----- Information shown

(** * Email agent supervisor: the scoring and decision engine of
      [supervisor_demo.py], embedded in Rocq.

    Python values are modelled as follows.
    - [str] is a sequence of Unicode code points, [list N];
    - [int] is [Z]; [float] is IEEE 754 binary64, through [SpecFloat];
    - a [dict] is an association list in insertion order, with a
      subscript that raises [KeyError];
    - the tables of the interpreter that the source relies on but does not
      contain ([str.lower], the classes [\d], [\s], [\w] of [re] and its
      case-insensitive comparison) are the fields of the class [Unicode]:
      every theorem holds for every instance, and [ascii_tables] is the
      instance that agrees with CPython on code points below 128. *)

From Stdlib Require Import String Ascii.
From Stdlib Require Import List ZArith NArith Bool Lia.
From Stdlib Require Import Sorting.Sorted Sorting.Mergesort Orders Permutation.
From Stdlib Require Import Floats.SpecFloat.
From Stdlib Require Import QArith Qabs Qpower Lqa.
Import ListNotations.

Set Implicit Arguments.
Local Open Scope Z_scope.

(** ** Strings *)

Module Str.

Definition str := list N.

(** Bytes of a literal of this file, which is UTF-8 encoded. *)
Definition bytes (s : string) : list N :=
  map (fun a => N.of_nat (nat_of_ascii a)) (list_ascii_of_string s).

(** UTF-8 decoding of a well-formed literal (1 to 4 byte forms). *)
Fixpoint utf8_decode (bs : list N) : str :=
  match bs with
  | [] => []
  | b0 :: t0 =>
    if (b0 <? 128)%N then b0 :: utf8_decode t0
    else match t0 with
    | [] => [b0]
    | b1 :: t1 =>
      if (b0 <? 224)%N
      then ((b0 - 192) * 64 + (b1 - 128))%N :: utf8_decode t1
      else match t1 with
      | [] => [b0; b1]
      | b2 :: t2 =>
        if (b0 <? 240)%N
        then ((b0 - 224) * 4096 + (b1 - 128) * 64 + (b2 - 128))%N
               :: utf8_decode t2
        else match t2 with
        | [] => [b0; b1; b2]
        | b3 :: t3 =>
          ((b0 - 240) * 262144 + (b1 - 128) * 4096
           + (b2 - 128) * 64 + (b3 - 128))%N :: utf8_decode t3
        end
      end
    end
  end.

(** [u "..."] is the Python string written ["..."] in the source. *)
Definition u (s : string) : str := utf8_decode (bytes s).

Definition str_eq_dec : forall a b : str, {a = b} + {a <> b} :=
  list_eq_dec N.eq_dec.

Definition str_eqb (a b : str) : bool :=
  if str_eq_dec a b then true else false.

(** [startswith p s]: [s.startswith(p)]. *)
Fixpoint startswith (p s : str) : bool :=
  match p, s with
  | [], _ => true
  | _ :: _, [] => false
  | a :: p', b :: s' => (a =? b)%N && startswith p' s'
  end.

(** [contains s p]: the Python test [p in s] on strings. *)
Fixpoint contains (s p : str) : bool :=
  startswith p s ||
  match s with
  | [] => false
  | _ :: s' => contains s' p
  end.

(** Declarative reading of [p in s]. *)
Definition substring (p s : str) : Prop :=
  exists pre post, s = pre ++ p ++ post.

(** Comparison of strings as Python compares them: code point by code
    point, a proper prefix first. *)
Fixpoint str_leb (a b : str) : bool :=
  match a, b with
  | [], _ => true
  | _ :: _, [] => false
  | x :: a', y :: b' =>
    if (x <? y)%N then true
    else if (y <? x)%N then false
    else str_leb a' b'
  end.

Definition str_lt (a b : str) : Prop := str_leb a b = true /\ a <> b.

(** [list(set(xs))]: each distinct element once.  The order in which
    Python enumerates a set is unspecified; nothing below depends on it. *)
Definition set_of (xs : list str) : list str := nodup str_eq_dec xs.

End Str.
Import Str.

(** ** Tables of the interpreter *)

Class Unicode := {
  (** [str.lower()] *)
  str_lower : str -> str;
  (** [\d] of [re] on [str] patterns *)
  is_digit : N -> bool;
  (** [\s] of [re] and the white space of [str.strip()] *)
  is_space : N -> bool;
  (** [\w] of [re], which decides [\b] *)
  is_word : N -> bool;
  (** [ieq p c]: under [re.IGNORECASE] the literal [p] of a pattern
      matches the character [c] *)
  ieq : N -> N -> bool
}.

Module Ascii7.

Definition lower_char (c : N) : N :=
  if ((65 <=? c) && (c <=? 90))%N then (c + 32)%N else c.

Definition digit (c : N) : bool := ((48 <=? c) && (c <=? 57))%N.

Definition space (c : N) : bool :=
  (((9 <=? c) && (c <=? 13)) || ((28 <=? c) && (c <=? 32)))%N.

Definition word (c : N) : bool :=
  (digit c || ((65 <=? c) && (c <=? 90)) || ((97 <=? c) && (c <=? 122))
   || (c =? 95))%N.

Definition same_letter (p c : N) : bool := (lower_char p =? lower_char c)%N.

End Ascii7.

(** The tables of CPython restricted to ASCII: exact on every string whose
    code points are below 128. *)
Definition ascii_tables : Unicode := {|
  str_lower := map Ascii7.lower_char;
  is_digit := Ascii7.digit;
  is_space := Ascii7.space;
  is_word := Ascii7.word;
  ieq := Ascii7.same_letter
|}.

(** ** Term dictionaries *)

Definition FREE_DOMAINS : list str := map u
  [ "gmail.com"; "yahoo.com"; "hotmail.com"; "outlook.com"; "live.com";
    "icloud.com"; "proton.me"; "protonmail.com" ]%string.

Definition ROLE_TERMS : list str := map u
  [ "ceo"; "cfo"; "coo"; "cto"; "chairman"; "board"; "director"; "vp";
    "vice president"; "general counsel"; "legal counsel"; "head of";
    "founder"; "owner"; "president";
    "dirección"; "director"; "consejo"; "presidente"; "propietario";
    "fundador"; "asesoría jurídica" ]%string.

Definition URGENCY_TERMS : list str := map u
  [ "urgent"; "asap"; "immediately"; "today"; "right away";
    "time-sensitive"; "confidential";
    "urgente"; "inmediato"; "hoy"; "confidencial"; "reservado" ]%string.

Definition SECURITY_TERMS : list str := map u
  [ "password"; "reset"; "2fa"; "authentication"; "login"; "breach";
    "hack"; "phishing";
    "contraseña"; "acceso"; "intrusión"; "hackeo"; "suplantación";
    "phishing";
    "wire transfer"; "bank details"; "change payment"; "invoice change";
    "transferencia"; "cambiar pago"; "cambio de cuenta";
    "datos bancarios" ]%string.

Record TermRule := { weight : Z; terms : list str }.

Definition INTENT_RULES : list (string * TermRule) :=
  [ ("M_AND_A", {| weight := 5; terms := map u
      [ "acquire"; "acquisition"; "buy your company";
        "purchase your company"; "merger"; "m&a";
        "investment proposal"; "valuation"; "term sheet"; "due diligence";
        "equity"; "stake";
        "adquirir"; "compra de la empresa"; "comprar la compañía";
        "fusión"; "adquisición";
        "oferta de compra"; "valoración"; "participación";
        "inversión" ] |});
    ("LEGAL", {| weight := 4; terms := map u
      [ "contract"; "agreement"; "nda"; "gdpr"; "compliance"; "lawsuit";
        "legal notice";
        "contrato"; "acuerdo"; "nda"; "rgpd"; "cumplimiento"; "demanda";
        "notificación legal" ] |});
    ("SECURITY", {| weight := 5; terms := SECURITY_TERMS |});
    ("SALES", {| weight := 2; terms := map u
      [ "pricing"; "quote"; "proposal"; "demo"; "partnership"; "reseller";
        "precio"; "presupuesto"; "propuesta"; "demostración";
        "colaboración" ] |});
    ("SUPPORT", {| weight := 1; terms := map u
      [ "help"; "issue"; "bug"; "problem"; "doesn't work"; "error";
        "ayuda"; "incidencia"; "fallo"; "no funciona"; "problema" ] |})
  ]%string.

----------
----- Information shown

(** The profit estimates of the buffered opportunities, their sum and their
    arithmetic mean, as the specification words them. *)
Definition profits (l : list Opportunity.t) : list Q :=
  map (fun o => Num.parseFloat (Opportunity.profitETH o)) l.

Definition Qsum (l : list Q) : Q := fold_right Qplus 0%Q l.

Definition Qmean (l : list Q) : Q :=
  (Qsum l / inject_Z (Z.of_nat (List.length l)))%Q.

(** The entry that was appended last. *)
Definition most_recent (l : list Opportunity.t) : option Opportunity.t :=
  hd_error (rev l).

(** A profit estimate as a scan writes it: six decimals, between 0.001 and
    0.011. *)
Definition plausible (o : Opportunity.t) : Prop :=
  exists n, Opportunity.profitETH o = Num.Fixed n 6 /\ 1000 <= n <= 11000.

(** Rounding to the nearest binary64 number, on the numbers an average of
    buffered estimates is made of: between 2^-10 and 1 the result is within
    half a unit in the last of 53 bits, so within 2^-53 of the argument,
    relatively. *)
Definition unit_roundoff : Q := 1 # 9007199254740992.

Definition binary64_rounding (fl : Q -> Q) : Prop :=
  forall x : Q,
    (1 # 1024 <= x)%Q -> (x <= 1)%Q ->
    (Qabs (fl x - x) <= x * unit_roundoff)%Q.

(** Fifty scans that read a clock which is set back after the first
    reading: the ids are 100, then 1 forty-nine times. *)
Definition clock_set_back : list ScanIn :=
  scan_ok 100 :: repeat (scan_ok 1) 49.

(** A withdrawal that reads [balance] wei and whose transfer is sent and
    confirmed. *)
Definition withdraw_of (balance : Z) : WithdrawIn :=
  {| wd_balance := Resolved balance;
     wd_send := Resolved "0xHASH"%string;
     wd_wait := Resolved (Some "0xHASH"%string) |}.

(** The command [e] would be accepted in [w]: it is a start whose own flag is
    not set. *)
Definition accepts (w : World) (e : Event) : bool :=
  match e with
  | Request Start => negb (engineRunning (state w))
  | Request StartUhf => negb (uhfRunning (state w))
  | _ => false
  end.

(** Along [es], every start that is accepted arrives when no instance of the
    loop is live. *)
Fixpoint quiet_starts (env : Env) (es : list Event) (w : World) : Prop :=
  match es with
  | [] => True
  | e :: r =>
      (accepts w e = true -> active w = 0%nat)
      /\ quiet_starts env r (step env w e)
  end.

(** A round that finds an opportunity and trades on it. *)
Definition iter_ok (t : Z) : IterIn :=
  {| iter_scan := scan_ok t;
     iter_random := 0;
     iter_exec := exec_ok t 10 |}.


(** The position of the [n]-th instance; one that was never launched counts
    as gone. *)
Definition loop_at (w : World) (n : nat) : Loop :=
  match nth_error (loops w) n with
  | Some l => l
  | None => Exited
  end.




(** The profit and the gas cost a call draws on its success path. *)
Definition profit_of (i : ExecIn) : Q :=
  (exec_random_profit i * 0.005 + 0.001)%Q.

----------

## Assignment
Across the whole listing, show each line where the word "source" occurs.

## Task solution
    - the tables of the interpreter that the source relies on but does not
(** [u "..."] is the Python string written ["..."] in the source. *)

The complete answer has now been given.